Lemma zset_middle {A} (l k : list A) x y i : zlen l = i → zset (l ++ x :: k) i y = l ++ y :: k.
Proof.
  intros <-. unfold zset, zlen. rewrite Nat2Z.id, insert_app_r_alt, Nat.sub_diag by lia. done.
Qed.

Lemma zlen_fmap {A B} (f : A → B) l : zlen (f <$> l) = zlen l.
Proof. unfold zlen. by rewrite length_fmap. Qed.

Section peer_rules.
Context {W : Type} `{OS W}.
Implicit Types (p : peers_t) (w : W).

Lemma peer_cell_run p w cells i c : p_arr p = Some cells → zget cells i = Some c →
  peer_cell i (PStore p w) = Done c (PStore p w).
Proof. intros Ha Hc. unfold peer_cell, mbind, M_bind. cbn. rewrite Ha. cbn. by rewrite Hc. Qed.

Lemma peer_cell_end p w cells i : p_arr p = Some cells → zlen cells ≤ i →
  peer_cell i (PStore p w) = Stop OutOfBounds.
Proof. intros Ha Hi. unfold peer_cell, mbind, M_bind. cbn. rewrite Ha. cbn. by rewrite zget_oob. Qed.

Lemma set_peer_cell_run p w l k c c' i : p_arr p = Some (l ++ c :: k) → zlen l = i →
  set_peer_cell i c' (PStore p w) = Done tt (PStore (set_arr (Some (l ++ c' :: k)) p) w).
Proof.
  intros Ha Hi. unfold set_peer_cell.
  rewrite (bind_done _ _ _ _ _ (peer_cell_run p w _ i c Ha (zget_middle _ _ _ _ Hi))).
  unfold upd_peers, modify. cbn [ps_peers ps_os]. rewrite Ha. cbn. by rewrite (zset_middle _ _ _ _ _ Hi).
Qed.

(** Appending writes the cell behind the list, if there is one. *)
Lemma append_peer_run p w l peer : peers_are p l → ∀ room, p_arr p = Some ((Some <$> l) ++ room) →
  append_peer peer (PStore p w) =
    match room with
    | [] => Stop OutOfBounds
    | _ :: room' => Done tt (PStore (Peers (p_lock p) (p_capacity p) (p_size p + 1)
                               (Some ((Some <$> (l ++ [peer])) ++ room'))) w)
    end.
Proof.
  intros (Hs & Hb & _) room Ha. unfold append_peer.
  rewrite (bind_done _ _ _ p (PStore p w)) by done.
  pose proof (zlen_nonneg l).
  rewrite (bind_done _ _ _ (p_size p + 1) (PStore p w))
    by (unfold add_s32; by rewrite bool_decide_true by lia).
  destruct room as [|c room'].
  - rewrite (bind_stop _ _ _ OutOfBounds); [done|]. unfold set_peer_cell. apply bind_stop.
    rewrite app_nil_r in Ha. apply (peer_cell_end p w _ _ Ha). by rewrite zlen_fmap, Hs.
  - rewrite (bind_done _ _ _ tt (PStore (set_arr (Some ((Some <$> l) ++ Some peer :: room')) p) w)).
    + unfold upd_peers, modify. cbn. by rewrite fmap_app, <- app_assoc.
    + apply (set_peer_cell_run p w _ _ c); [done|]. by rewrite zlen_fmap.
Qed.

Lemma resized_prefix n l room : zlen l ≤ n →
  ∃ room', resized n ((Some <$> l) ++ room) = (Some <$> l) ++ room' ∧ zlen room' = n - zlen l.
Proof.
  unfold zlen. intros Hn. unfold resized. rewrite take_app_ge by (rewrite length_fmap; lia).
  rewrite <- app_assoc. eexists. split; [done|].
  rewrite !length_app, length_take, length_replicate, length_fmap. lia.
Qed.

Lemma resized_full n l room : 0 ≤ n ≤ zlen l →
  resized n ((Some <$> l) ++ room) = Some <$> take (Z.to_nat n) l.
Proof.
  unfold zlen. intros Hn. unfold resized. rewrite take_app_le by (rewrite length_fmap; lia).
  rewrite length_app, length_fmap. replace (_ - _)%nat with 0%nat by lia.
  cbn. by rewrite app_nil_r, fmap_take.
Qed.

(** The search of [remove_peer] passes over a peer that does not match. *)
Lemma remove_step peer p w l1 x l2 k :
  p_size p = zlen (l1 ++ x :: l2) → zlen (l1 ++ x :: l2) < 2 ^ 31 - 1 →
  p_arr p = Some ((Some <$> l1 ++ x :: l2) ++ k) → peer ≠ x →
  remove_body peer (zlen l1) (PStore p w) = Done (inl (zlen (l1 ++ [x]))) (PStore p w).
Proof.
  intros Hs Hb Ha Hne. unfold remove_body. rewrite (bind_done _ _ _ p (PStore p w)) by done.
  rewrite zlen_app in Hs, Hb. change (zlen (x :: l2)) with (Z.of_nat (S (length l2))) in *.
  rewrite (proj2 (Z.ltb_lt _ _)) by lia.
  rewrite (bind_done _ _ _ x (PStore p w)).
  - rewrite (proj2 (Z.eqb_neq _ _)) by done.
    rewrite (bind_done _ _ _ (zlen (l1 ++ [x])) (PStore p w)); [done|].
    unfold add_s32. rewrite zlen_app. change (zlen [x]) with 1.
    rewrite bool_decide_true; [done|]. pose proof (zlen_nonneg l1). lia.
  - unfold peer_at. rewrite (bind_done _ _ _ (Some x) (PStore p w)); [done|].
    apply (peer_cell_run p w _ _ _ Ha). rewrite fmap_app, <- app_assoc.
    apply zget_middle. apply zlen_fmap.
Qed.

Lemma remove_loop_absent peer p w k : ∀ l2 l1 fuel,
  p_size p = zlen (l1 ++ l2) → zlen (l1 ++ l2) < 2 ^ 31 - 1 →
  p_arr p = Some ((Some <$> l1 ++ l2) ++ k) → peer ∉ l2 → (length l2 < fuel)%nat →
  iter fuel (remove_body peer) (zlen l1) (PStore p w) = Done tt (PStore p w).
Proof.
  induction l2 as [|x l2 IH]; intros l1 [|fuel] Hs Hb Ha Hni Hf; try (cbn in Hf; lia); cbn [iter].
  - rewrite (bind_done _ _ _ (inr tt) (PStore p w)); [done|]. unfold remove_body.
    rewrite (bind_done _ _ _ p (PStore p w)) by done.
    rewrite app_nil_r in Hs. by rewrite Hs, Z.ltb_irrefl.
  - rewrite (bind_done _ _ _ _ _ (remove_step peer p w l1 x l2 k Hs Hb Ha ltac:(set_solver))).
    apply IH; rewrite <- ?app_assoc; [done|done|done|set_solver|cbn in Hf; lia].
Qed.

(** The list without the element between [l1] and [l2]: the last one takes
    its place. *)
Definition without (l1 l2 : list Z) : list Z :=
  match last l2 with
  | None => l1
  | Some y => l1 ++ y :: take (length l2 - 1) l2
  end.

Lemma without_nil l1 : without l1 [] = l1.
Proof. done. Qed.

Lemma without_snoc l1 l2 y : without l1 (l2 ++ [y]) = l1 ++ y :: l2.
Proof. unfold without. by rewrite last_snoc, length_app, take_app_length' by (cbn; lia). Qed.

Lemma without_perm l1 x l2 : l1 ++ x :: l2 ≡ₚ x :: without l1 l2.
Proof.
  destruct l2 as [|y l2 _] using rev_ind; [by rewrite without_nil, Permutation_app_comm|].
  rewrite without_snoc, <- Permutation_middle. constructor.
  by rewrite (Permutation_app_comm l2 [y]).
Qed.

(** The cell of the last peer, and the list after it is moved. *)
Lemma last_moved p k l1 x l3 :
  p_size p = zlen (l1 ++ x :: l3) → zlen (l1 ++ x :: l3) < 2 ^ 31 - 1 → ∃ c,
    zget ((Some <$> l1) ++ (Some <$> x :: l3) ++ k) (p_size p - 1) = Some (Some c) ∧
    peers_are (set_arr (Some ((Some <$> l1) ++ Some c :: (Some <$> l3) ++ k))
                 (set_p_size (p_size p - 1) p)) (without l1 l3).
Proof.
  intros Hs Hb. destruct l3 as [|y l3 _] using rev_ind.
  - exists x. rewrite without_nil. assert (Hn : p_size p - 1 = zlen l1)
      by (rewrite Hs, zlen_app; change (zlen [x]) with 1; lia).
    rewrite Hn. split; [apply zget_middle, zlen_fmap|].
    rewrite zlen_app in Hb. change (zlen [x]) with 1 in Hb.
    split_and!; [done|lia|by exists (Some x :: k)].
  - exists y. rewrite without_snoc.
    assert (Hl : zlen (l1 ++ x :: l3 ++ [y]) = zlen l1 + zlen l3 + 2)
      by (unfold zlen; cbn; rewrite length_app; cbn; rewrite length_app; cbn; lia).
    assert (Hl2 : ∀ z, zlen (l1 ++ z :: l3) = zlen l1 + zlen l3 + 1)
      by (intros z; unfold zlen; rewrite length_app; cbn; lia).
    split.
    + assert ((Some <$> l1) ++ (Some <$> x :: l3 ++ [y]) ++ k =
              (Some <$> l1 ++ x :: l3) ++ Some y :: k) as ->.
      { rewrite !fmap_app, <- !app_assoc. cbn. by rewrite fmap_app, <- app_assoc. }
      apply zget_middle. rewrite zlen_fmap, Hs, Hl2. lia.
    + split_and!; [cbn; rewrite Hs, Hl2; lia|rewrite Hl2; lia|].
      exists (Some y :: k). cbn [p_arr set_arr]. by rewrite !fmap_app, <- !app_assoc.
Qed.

* * *

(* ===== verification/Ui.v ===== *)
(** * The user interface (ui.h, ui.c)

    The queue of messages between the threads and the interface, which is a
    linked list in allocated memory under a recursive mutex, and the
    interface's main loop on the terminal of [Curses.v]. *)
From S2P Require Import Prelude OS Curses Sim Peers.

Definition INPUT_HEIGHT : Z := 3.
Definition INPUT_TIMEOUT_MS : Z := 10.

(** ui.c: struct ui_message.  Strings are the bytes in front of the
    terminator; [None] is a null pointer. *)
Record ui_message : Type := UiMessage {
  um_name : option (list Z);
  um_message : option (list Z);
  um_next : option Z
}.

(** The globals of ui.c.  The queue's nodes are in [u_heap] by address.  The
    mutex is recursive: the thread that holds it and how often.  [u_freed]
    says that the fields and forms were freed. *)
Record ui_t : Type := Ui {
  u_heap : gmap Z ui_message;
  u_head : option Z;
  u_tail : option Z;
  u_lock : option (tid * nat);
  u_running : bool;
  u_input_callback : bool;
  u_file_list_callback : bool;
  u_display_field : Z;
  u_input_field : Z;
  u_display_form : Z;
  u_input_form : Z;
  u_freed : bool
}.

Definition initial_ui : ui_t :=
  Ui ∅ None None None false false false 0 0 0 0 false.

---

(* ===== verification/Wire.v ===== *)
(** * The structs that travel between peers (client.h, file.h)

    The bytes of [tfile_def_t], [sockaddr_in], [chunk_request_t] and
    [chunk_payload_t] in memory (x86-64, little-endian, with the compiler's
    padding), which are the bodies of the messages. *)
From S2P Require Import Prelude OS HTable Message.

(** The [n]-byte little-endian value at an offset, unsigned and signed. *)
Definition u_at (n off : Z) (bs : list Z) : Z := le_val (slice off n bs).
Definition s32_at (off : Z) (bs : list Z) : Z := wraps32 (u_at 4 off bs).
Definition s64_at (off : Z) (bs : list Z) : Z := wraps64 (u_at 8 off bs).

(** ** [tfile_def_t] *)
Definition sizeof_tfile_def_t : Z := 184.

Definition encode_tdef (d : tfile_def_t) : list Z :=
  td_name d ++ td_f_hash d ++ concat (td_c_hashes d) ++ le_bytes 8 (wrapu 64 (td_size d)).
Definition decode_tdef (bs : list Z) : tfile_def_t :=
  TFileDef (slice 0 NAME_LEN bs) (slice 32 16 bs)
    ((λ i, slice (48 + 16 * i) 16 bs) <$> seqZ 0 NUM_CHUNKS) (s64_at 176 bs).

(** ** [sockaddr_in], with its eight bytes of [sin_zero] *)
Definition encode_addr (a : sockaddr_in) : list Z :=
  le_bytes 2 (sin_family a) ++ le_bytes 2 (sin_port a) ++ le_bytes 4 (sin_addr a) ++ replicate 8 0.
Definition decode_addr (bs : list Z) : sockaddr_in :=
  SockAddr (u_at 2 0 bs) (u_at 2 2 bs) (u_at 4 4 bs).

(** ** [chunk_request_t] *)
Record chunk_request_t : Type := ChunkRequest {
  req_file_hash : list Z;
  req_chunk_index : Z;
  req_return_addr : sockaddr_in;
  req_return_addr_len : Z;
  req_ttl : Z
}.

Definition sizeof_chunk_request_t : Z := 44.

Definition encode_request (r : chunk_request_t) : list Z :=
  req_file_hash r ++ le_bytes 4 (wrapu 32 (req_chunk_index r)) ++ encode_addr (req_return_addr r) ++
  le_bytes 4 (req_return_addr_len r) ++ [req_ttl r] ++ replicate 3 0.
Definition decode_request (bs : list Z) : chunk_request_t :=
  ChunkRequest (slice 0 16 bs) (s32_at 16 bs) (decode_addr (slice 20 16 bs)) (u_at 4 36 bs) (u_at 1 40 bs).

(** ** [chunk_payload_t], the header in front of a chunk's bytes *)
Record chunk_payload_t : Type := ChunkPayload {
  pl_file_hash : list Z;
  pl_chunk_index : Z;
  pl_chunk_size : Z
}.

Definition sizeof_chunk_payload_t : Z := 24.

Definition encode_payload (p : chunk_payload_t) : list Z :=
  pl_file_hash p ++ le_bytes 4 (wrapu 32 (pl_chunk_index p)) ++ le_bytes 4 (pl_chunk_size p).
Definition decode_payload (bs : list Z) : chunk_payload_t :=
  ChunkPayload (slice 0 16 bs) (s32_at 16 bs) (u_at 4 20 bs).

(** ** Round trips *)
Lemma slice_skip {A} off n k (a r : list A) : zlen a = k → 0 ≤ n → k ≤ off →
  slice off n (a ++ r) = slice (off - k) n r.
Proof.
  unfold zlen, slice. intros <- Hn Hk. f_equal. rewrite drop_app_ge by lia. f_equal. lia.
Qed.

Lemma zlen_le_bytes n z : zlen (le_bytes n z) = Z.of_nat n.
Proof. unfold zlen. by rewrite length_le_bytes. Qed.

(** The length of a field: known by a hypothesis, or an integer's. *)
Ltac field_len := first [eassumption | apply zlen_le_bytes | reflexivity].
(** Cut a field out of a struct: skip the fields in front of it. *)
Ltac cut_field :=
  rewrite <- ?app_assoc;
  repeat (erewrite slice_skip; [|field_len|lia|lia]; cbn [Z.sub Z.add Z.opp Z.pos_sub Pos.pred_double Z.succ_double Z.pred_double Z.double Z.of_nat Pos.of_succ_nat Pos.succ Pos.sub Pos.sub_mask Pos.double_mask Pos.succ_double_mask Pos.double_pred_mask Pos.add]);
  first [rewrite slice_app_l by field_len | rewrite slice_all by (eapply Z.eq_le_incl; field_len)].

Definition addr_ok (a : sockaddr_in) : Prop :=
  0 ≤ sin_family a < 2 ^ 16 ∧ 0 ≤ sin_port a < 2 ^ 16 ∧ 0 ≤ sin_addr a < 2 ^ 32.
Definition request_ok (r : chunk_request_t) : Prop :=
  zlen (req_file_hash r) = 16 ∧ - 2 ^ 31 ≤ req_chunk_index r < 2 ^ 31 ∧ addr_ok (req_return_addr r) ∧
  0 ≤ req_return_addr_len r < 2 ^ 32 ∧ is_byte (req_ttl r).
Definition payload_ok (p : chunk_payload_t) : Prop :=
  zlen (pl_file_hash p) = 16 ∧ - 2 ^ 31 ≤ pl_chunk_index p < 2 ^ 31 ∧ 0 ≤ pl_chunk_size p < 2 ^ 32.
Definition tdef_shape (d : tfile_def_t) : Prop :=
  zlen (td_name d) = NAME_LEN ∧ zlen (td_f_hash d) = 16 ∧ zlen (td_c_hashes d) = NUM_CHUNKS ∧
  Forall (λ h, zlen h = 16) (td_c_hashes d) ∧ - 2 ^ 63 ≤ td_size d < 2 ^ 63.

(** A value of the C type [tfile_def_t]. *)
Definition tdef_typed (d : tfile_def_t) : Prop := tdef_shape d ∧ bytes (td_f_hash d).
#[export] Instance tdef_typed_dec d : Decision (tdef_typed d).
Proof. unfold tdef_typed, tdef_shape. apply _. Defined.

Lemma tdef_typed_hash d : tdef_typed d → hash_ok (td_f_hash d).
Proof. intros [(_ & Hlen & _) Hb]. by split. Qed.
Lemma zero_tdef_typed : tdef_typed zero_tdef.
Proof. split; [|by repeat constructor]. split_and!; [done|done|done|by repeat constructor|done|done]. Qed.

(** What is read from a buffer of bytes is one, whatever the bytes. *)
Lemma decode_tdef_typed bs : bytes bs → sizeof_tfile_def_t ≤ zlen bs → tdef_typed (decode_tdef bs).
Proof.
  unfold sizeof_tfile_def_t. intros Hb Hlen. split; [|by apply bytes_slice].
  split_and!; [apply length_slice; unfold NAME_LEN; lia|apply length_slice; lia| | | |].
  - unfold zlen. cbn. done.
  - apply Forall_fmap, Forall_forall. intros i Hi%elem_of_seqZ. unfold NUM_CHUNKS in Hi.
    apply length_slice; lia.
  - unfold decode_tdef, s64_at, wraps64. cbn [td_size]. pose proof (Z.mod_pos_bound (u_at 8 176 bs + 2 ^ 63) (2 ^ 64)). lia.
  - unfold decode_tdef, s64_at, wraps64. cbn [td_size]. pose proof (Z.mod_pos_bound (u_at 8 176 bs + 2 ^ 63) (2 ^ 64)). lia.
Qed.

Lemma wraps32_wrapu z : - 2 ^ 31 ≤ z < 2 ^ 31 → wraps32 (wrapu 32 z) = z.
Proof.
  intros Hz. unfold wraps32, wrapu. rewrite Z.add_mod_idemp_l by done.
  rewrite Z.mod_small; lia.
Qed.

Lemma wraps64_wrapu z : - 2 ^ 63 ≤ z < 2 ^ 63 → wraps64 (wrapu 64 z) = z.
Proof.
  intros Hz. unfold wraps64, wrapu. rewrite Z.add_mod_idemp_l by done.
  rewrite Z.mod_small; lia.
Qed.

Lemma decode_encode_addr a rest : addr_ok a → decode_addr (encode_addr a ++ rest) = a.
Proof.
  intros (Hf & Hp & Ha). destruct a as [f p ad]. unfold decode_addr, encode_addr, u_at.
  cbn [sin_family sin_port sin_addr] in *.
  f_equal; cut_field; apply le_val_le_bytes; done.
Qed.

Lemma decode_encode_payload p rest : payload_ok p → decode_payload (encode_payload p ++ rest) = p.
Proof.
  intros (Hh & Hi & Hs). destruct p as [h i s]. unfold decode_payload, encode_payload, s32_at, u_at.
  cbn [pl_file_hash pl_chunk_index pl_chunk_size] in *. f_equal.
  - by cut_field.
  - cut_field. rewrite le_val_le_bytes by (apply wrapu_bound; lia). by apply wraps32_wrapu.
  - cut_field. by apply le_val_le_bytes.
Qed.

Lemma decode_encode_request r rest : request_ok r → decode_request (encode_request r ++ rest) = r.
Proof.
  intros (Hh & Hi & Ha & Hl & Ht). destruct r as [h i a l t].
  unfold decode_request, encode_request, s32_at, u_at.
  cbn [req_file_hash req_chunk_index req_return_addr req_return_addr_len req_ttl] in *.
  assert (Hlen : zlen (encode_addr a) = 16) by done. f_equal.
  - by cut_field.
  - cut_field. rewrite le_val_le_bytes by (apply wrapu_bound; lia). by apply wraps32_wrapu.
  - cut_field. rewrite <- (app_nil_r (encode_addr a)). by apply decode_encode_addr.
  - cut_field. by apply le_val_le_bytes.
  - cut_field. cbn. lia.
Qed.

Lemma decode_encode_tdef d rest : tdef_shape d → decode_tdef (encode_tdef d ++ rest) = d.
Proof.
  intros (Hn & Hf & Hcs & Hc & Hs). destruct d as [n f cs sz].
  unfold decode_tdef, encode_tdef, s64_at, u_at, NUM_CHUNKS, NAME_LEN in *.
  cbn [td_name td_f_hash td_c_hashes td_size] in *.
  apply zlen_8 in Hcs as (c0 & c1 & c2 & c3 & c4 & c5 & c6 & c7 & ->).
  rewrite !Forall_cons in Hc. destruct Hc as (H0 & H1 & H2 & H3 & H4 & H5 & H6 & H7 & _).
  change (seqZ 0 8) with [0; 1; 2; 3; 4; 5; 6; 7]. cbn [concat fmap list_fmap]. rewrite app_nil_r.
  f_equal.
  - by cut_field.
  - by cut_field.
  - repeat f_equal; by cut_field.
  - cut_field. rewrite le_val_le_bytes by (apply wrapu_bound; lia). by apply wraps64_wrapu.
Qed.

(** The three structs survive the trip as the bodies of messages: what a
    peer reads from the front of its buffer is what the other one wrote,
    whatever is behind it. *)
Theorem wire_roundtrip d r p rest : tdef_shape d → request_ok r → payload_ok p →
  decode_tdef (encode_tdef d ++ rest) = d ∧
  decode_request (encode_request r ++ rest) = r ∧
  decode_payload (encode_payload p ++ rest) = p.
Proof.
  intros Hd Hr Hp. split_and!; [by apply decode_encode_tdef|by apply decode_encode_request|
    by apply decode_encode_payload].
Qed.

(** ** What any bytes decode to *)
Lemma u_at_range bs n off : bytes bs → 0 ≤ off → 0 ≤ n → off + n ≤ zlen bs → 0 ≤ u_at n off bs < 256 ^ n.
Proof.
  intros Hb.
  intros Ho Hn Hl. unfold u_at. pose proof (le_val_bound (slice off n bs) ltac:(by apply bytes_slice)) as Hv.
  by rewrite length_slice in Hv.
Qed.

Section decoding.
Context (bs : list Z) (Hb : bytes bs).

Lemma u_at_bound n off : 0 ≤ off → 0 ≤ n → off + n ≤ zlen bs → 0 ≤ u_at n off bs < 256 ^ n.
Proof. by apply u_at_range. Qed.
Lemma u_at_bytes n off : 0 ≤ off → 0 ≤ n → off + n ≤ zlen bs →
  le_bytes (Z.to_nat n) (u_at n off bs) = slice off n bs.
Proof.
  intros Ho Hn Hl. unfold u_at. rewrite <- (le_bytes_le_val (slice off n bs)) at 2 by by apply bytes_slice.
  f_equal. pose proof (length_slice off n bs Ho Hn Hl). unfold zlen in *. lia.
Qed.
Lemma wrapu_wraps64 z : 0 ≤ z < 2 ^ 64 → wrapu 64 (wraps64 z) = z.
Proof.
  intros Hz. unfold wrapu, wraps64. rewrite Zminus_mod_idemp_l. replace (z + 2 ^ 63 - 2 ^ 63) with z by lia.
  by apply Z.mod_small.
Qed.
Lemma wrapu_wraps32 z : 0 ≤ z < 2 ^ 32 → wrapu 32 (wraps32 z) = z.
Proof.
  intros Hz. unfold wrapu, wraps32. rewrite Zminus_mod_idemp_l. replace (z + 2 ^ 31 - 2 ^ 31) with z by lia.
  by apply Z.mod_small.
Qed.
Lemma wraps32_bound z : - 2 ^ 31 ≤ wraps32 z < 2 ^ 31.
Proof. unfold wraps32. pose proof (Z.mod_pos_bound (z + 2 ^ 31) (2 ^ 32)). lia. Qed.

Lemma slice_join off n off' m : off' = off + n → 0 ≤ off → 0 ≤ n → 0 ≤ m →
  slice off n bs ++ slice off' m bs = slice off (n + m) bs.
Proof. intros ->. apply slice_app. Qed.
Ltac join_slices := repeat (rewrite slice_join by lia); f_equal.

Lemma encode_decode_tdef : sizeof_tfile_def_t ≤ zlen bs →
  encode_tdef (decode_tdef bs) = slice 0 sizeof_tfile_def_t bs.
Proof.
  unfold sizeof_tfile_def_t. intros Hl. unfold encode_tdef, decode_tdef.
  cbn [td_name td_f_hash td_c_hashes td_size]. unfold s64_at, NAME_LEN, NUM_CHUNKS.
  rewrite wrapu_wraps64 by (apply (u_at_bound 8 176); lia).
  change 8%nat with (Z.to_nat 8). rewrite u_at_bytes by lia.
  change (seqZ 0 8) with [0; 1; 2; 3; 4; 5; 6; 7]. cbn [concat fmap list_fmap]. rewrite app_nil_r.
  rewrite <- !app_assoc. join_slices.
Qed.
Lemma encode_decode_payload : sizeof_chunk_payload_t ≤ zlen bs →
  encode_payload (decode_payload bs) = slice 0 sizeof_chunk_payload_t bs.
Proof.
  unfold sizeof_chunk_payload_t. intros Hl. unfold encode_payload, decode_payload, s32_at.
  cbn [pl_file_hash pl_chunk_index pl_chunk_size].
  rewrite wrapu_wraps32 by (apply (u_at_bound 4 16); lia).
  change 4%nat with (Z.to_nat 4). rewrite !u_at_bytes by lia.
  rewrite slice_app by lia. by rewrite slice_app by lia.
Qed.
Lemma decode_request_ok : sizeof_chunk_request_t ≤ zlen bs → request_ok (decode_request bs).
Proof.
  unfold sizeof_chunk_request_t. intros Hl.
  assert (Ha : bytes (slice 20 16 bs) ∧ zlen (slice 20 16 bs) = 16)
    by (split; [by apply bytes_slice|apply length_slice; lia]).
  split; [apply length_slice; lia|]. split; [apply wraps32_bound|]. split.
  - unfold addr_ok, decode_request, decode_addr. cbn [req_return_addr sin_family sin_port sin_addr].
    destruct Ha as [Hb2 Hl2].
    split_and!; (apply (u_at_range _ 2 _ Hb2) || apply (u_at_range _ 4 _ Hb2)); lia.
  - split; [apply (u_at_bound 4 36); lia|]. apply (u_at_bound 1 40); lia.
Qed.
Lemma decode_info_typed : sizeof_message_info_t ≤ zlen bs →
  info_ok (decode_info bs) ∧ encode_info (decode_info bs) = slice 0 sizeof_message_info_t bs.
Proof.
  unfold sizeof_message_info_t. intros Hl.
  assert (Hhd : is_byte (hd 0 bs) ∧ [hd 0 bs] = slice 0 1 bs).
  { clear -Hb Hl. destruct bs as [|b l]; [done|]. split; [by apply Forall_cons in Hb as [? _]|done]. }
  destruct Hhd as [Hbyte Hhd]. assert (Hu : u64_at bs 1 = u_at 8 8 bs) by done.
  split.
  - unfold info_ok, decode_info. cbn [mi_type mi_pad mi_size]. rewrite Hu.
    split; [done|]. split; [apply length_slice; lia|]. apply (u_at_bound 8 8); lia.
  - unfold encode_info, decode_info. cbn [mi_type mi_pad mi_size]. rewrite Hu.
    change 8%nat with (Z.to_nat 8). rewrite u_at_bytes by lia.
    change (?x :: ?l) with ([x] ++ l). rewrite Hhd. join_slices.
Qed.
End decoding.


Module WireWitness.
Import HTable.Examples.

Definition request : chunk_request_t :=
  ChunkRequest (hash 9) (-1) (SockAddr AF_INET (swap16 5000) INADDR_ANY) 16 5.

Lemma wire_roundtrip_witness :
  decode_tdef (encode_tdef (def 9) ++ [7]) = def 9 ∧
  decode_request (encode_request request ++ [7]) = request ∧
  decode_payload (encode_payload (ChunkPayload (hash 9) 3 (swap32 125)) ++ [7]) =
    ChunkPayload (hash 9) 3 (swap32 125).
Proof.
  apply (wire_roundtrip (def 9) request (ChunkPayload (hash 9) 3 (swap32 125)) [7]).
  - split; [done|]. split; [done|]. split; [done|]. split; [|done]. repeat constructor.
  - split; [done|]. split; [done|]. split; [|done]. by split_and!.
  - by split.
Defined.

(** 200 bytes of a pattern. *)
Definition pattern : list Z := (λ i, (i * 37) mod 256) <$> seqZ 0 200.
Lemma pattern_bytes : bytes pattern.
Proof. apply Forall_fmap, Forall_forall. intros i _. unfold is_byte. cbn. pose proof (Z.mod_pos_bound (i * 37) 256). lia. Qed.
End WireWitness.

**Assignment:** Where does the string "verification" appear in the records above? Return every line that holds it.

**Worked solution:**
(* ===== verification/Ui.v ===== *)
(* ===== verification/Wire.v ===== *)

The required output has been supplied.